Consiste en la diferencia entre el precio al que la plataforma compra el activo en el mercado mayorista y el precio al que se lo vende fraccionado al usuario minorista. Se trata de unos pocos centavos por operación, pero componen un margen sustancial de beneficio que obtiene la empresa.

Flujo de órdenes pagado o PFOF

Es una práctica en la que algunas compañías dirigen órdenes de compra de sus clientes a creadores de mercado, con el fin de obtener ganancias económicas. En algunos casos esto priva al usuario de obtener un mejor precio de ejecución.

El futuro del microahorro: Hacia un equilibrio maduro

¿Significa todo esto que hay que regresar a las formas anteriores de inversión? La respuesta es un rotundo NO. El avance de la tecnología es irreversible. Nadie se beneficia con el regreso de sucursales lentas y barreras burocráticas, en una sociedad hiperconectada.

El ingrediente que fa

lta para la maduración de esta industria es una profunda evaluación por parte de los reguladores, como de los usuarios. Concretamente, de una mayor capacitación económica.

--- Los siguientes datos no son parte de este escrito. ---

(* ===== verification/ProgramClaims.v ===== *)
(** * The on-chain program: main theorems

    The properties that make the program correct, each with a witness on the concrete runtime. *)

From S2P Require Import Prelude Bytes Extern ProgramWire ProgramState ProgramInstruction Ed25519.
From S2P Require Import Processor ProcessorProps Chain Lifecycle Runtime Scenario.

Section chain_claims.
Context `{Sha256, Solana, !SystemLaws, !TokenLaws}.

(** C2 (refinement).  Every step of the ledger, by the program or by anyone else, either leaves an
    epoch record unchanged or moves it along the abstract lifecycle at the time the clock sysvar of
    that very ledger holds (open to locked before the lock deadline, open to expired after it,
    locked to settled up to the abort deadline, locked to aborted after it), with all the terms it
    was opened with unchanged. *)
Theorem epoch_refines_lifecycle w w' k es :
  step w w' -> epoch_at w k = Some es ->
  exists es', epoch_at w' k = Some es' /\
    (es' = es \/
     exists now, ledger_time w = Ok now /\
       lifecycle (ep_lock_deadline es) (ep_abort_deadline es) now (terminal_state es) (terminal_state es') /\
       same_terms es es').
Proof.
  intros S E. destruct (step_epoch w w' k es S E) as (es' & E' & T). exists es'. split; [done|].
  destruct T as [->|(ps & now & _ & Hnow & T)]; [by left | right]. exists now. split; [done|]. by eapply epoch_trans_lifecycle.
Qed.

De la gamificación a la educación deliberada

Lo siguiente que deben incorporar las aplicaciones son herramientas pedagógicas que sean efectivas. Algunas medidas como alertas de riesgo deliberadas podrían ser de utilidad. Por ejemplo, instituir una pausa antes de permitir adquisiciones u operaciones impulsivas, que motiven al usuario a confirmar que comprende que el bien que está comprando tiene características volátiles.

Sumado a esto, el diseño de experiencia del usuario no debería medirse sólo por la cantidad de clics que se realizan por minuto. En lo que a las finanzas se refiere, debería evaluar la capacidad de retener el capital del cliente de forma sana y sostenible en el tiempo.

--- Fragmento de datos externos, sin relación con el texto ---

(* ===== verification/Account.v ===== *)
(** * The account journal and settlement finalization (crates/kageb-host/src/account.rs)

    Balances of registered participants, and the digest of every settlement applied, in one
    checksummed file.  [finalize_settlement] and [release_reservations] couple this journal with
    the reservation journal. *)

From S2P Require Import Prelude Bytes Extern ProgramState BTree Ledger Storage.
From S2P Require Import Reservation HostExtern.

Definition ACCOUNT_HEADER : list byte := Eval vm_compute in bstr0 "KGBACC2".
Definition ACCOUNT_RECORD_LEN : nat := 112.

Module AccountError.
Inductive t : Type :=
| Io (kind : ErrorKind)
| Busy
| Corrupt
| InvalidAccount
| DuplicateAccount
| UnknownAccount
| Unauthorized
| ResultPending
| StaleSettlement
| ArithmeticOverflow
| Reservation (error : JournalError).
End AccountError.
Abbreviation AccountError := AccountError.t.
Global Instance AccountError_eq_dec : EqDecision AccountError.
Proof. solve_decision. Defined.

Record AccountRecord : Type := {
  ar_participant_id : bytes32;
  ar_trading_key : bytes32;
  ar_balance : PoolBalance;
  ar_last_epoch : bytes32;
}.
Global Instance AccountRecord_eq_dec : EqDecision AccountRecord.
Proof. solve_decision. Defined.

Record AccountResultV1 : Type := { rs_epoch_id : bytes32; rs_balance : PoolBalance }.

(** The capability of a confirmed aborted or expired epoch. *)
Record ConfirmedTerminalEpoch : Type := {
  ct_epoch_account : Pubkey;
  ct_epoch_id : bytes32;
  ct_terminal_state : EpochTerminalState;
  ct_confirmation_slot : Z;
}.

Abbreviation Accounts := (gmap bytes32 AccountRecord).
Abbreviation AppliedEpochs := (gmap bytes32 bytes32).

Record AccountJournal : Type := {
  aj_file : option (list byte);
  aj_records : Accounts;
  aj_applied_epochs : AppliedEpochs;
}.

(** [HEADER.len() + 8 + account_count * RECORD_LEN + epoch_count * 64 + CHECKSUM_LEN] *)
Definition checked_account_len (account_count epoch_count : Z) : option Z :=
  length ← checked_add_u64 8 8;
  size ← checked_mul_u64 account_count (Z.of_nat ACCOUNT_RECORD_LEN);
  length ← checked_add_u64 length size;
  size ← checked_mul_u64 epoch_count 64;
  length ← checked_add_u64 length size;
  checked_add_u64 length (Z.of_nat CHECKSUM_LEN).

Definition AccountRecord_encode (r : AccountRecord) : list byte :=
  (ar_participant_id r : list byte) ++ (ar_trading_key r : list byte)
  ++ le_bytes 8 (base_atoms (ar_balance r)) ++ le_bytes 8 (quote_atoms (ar_balance r))
  ++ (ar_last_epoch r : list byte).

Definition epoch_encode (entry : bytes32 * bytes32) : list byte :=
  (fst entry : list byte) ++ (snd entry : list byte).

(** The two 32-byte halves of an applied epoch. *)
Definition epoch_decode (bytes : list byte) : result AccountError (bytes32 * bytes32) :=
  epoch ← ok_or AccountError.Corrupt (try_into 32 (slice 0 32 bytes));
  result_digest ← ok_or AccountError.Corrupt (try_into 32 (slice 32 64 bytes));
  if (epoch == zero32) || (result_digest == zero32) then Err AccountError.Corrupt else Ok (epoch, result_digest).

Definition settlement_matches (records : Accounts) (epoch_id : bytes32) (r : BatchResult) : bool :=
  forallb (fun '(participant_id, balance) =>
    match records !! participant_id with
    | Some record => (ar_last_epoch record == epoch_id) && (ar_balance record == balance)
    | None => false
    end) (btree_list (balances r)).

(** One balance map as the digest absorbs it: [u32::try_from(len).unwrap_or(u32::MAX)], entries. *)
Definition balance_bytes (entry : bytes32 * PoolBalance) : list byte :=
  (fst entry : list byte) ++ le_bytes 8 (base_atoms (snd entry)) ++ le_bytes 8 (quote_atoms (snd entry)).
Definition balances_bytes (m : Balances) : list byte :=
  le_bytes 4 (match checked_u32 (Z.of_nat (size m)) with Some n => n | None => (2 ^ 32 - 1)%Z end)
  ++ concat (map balance_bytes (btree_list m)).

Definition ACCOUNT_SETTLEMENT_DOMAIN : list byte := Eval vm_compute in bstr "kageb-account-settlement-v1".
Definition settlement_preimage (r : BatchResult) : list byte :=
  ACCOUNT_SETTLEMENT_DOMAIN ++ balances_bytes (before_balances r) ++ balances_bytes (balances r).

Section accounts.
Context `{Sha256} `{Dalek}.

Definition settlement_digest (r : BatchResult) : bytes32 := sha256 (settlement_preimage r).

Definition AccountRecord_decode (bytes : list byte) : result AccountError AccountRecord :=
  if length bytes != ACCOUNT_RECORD_LEN then Err AccountError.Corrupt else
  participant_id ← ok_or AccountError.Corrupt (try_into 32 (slice 0 32 bytes));
  trading_key ← ok_or AccountError.Corrupt (try_into 32 (slice 32 64 bytes));
  if negb (verifying_key_ok trading_key) then Err AccountError.Corrupt else
  let base_atoms := le_val (slice 64 72 bytes) in
  let quote_atoms := le_val (slice 72 80 bytes) in
  last_epoch ← ok_or AccountError.Corrupt (try_into 32 (slice 80 112 bytes));
  if (participant_id == zero32) || ((base_atoms == 0%Z) && (quote_atoms == 0%Z)) then Err AccountError.Corrupt else
  Ok {| ar_participant_id := participant_id; ar_trading_key := trading_key;
        ar_balance := {| base_atoms := base_atoms; quote_atoms := quote_atoms |};
        ar_last_epoch := last_epoch |}.

Definition account_entry (bytes : list byte) : result AccountError (bytes32 * AccountRecord) :=
  record ← AccountRecord_decode bytes; Ok (ar_participant_id record, record).

Definition decode_accounts (bytes : list byte) : result AccountError (Accounts * AppliedEpochs) :=
  if (length bytes <? length ACCOUNT_HEADER + 8 + CHECKSUM_LEN)%nat
     || (take (length ACCOUNT_HEADER) bytes != ACCOUNT_HEADER)
  then Err AccountError.Corrupt else
  if negb (checksum_ok bytes) then Err AccountError.Corrupt else
  let account_count := le_val (slice 8 12 bytes) in
  let epoch_count := le_val (slice 12 16 bytes) in
  expected_len ← ok_or AccountError.Corrupt (checked_account_len account_count epoch_count);
  if Z.of_nat (length bytes) != expected_len then Err AccountError.Corrupt else
  records ← load_table AccountError.Corrupt account_entry ACCOUNT_RECORD_LEN (Z.to_nat account_count) 16 bytes ∅;
  applied_epochs ← load_table AccountError.Corrupt epoch_decode 64 (Z.to_nat epoch_count)
    (16 + Z.to_nat account_count * ACCOUNT_RECORD_LEN) bytes ∅;
  Ok (records, applied_epochs).

Definition load (io : Io) (file : option (list byte)) : result AccountError (Accounts * AppliedEpochs) :=
  bytes ← map_err AccountError.Io (read_file io file);
  decode_accounts bytes.

Definition encode_accounts (records : Accounts) (applied_epochs : AppliedEpochs) : list byte :=
  with_checksum (ACCOUNT_HEADER ++ le_bytes 4 (Z.of_nat (size records)) ++ le_bytes 4 (Z.of_nat (size applied_epochs))
                 ++ concat (map AccountRecord_encode (btree_values records))
                 ++ concat (map epoch_encode (btree_list applied_epochs))).

Definition persist (io : Io) (file : option (list byte)) (records : Accounts) (applied_epochs : AppliedEpochs)
  : option (list byte) * result AccountError unit :=
  match checked_u32 (Z.of_nat (size records)), checked_u32 (Z.of_nat (size applied_epochs)) with
  | Some _, Some _ =>
      let '(file, written) := replace_file io file (encode_accounts records applied_epochs) in
      (file, map_err AccountError.Io written)
  | _, _ => (file, Err AccountError.ArithmeticOverflow)
  end.

Definition acquire_lock (io : Io) : result AccountError unit :=
  map_err (fun error => if error == WouldBlock then AccountError.Busy else AccountError.Io error)
    (AdvisoryLock_acquire io).

Definition AccountJournal_open (io : Io) (file : option (list byte))
  : option (list byte) * result AccountError AccountJournal :=
  _ ←[file] acquire_lock io;
  let '(file, created) := if path_exists io file then (file, Ok tt) else persist io file ∅ ∅ in
  _ ←[file] created;
  '(records, applied_epochs) ←[file] load io file;
  (file, Ok {| aj_file := file; aj_records := records; aj_applied_epochs := applied_epochs |}).

Definition AccountJournal_reload (io : Io) (self : AccountJournal) : AccountJournal * result AccountError unit :=
  _ ←[self] acquire_lock io;
  '(records, applied_epochs) ←[self] load io (aj_file self);
  ({| aj_file := aj_file self; aj_records := records; aj_applied_epochs := applied_epochs |}, Ok tt).

Definition AccountJournal_mutate (io : Io) (self : AccountJournal)
    (operation : Accounts -> AppliedEpochs -> result AccountError (Accounts * AppliedEpochs))
  : AccountJournal * result AccountError unit :=
  _ ←[self] acquire_lock io;
  '(records, applied_epochs) ←[self] load io (aj_file self);
  '(records, applied_epochs) ←[self] operation records applied_epochs;
  let '(file, persisted) := persist io (aj_file self) records applied_epochs in
  _ ←[{| aj_file := file; aj_records := aj_records self; aj_applied_epochs := aj_applied_epochs self |}] persisted;
  ({| aj_file := file; aj_records := records; aj_applied_epochs := applied_epochs |}, Ok tt).

Definition register_operation (participant_id trading_key : bytes32) (balance : PoolBalance)
    (records : Accounts) (applied_epochs : AppliedEpochs) : result AccountError (Accounts * AppliedEpochs) :=
  if bool_decide (is_Some (records !! participant_id)) then Err AccountError.DuplicateAccount else
  Ok (<[participant_id := {| ar_participant_id := participant_id; ar_trading_key := trading_key;
                             ar_balance := balance; ar_last_epoch := zero32 |}]> records, applied_epochs).

Definition AccountJournal_register (io : Io) (self : AccountJournal) (participant_id trading_key : bytes32)
    (balance : PoolBalance) : AccountJournal * result AccountError unit :=
  if (participant_id == zero32) || ((base_atoms balance == 0%Z) && (quote_atoms balance == 0%Z))
  then (self, Err AccountError.InvalidAccount) else
  AccountJournal_mutate io self (register_operation participant_id trading_key balance).

Definition AccountJournal_query_result (io : Io) (self : AccountJournal) (participant_id trading_key : bytes32)
  : AccountJournal * result AccountError AccountResultV1 :=
  let '(self, reloaded) := AccountJournal_reload io self in
  _ ←[self] reloaded;
  (self,
   record ← ok_or AccountError.UnknownAccount (aj_records self !! participant_id);
   if ar_trading_key record != trading_key then Err AccountError.Unauthorized else
   if ar_last_epoch record == zero32 then Err AccountError.ResultPending else
   Ok {| rs_epoch_id := ar_last_epoch record; rs_balance := ar_balance record |}).

(** [record.balance = *balance; record.last_epoch = epoch_id] *)
Definition settle_record (epoch_id : bytes32) (balance : PoolBalance) (r : AccountRecord) : AccountRecord :=
  {| ar_participant_id := ar_participant_id r; ar_trading_key := ar_trading_key r;
     ar_balance := balance; ar_last_epoch := epoch_id |}.

Definition settle_entry (epoch_id : bytes32) (records : Accounts) (entry : bytes32 * PoolBalance)
  : result AccountError Accounts :=
  record ← ok_or AccountError.UnknownAccount (records !! fst entry);
  Ok (<[fst entry := settle_record epoch_id (snd entry) record]> records).

(** The closure [apply_settlement] passes to [mutate]. *)
Definition settlement_operation (epoch_id : bytes32) (r : BatchResult) (records : Accounts)
    (applied_epochs : AppliedEpochs) : result AccountError (Accounts * AppliedEpochs) :=
  try_each (fun '(participant_id, _) =>
    if bool_decide (is_Some (records !! participant_id)) then Ok tt else Err AccountError.UnknownAccount)
    (btree_list (balances r)) ;;
  let result_digest := settlement_digest r in
  match applied_epochs !! epoch_id with
  | Some applied_digest =>
      if (applied_digest == result_digest) && settlement_matches records epoch_id r
      then Ok (records, applied_epochs) else Err AccountError.StaleSettlement
  | None =>
      if existsb (fun '(participant_id, balance) =>
           match records !! participant_id with
           | Some record => ar_balance record != balance
           | None => true
           end) (btree_list (before_balances r))
      then Err AccountError.StaleSettlement else
      records ← try_fold (settle_entry epoch_id) records (btree_list (balances r));
      Ok (records, <[epoch_id := result_digest]> applied_epochs)
  end.

Definition AccountJournal_apply_settlement (io : Io) (self : AccountJournal) (epoch_id : bytes32) (r : BatchResult)
  : AccountJournal * result AccountError unit :=
  if epoch_id == zero32 then (self, Err AccountError.StaleSettlement) else
  AccountJournal_mutate io self (settlement_operation epoch_id r).

Definition AccountJournal_settlement_matches (io : Io) (self : AccountJournal) (epoch_id : bytes32) (r : BatchResult)
  : AccountJournal * result AccountError bool :=
  let '(self, reloaded) := AccountJournal_reload io self in
  _ ←[self] reloaded;
  (self, Ok ((aj_applied_epochs self !! epoch_id == Some (settlement_digest r))
             && settlement_matches (aj_records self) epoch_id r)).

Definition AccountJournal_has_applied_epoch (io : Io) (self : AccountJournal) (epoch_id : bytes32)
  : AccountJournal * result AccountError bool :=
  let '(self, reloaded) := AccountJournal_reload io self in
  _ ←[self] reloaded;
  (self, Ok (bool_decide (is_Some (aj_applied_epochs self !! epoch_id)))).

(** [.map_err(AccountError::Reservation)?] on the nested result of an epoch operation. *)
Definition flatten (r : result JournalError (result AccountError unit)) : result AccountError unit :=
  match r with
  | Err error => Err (AccountError.Reservation error)
  | Ok inner => inner
  end.

(** The file-system behaviour of the three journal operations one call makes. *)
Record SettleIo : Type := { sio_reservations : Io; sio_query : Io; sio_apply : Io }.

(** The closure of [finalize_settlement]. *)
Definition finalize_apply (io : SettleIo) (epoch_id : bytes32) (r : BatchResult) (had_used : bool)
    (accounts : AccountJournal) : AccountJournal * result AccountError unit :=
  if had_used then
    let '(accounts, matched) := AccountJournal_settlement_matches (sio_query io) accounts epoch_id r in
    matched ←[accounts] matched;
    if negb matched then (accounts, Err AccountError.StaleSettlement) else
    AccountJournal_apply_settlement (sio_apply io) accounts epoch_id r
  else AccountJournal_apply_settlement (sio_apply io) accounts epoch_id r.

Definition finalize_settlement (io : SettleIo) (accounts : AccountJournal) (reservations : ReservationJournal)
    (epoch_id : bytes32) (r : BatchResult) (reservation_nonces : list bytes32)
  : AccountJournal * ReservationJournal * result AccountError unit :=
  let result_members := dom (balances r) in
  let '(reservations, accounts, outcome) :=
    finalize_epoch (sio_reservations io) reservations accounts epoch_id reservation_nonces result_members
      (finalize_apply io epoch_id r) in
  (accounts, reservations, flatten outcome).

Definition release_verdict (io : SettleIo) (epoch_id : bytes32) (accounts : AccountJournal)
  : AccountJournal * result AccountError unit :=
  let '(accounts, applied) := AccountJournal_has_applied_epoch (sio_query io) accounts epoch_id in
  applied ←[accounts] applied;
  (accounts, if (applied : bool) then Err AccountError.StaleSettlement else Ok tt).

Definition release_reservations (io : SettleIo) (accounts : AccountJournal) (reservations : ReservationJournal)
    (terminal_epoch : ConfirmedTerminalEpoch) (reservation_nonces : list bytes32)
  : AccountJournal * ReservationJournal * result AccountError unit :=
  let epoch_id := ct_epoch_id terminal_epoch in
  let '(reservations, accounts, outcome) :=
    release_epoch_checked (sio_reservations io) reservations accounts epoch_id reservation_nonces
      (release_verdict io epoch_id) in
  (accounts, reservations, flatten outcome).
End accounts.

El horizonte por seguir debería ser una plataforma que promueva el ahorro automático y que disuada la especulación ansiosa, para construir una base sólida y resiliente de clientes, frente a las variaciones del mercado.

En camino hacia la alfabetización financiera

En definitiva, la innovación tecnológica debe ir de la mano con una mayor comprensión de los principios fundamentales del dinero. Cada individuo participante debe conocer la relación entre riesgo y rentabilidad, la relevancia del fondo de emergencia, y la valoración del tiempo por encima de la velocidad.

La inversión fraccionada y el microahorro funcionan cuando se los emplea en una estructura organizada. También si no se confunde el medio con el fin, bajo la ilusión de que una aplicación atractiva es en sí misma una estrategia económica.

Formar una capacidad crítica es vital para no lidiar con el futuro, como si se tratara de un juego de gazar.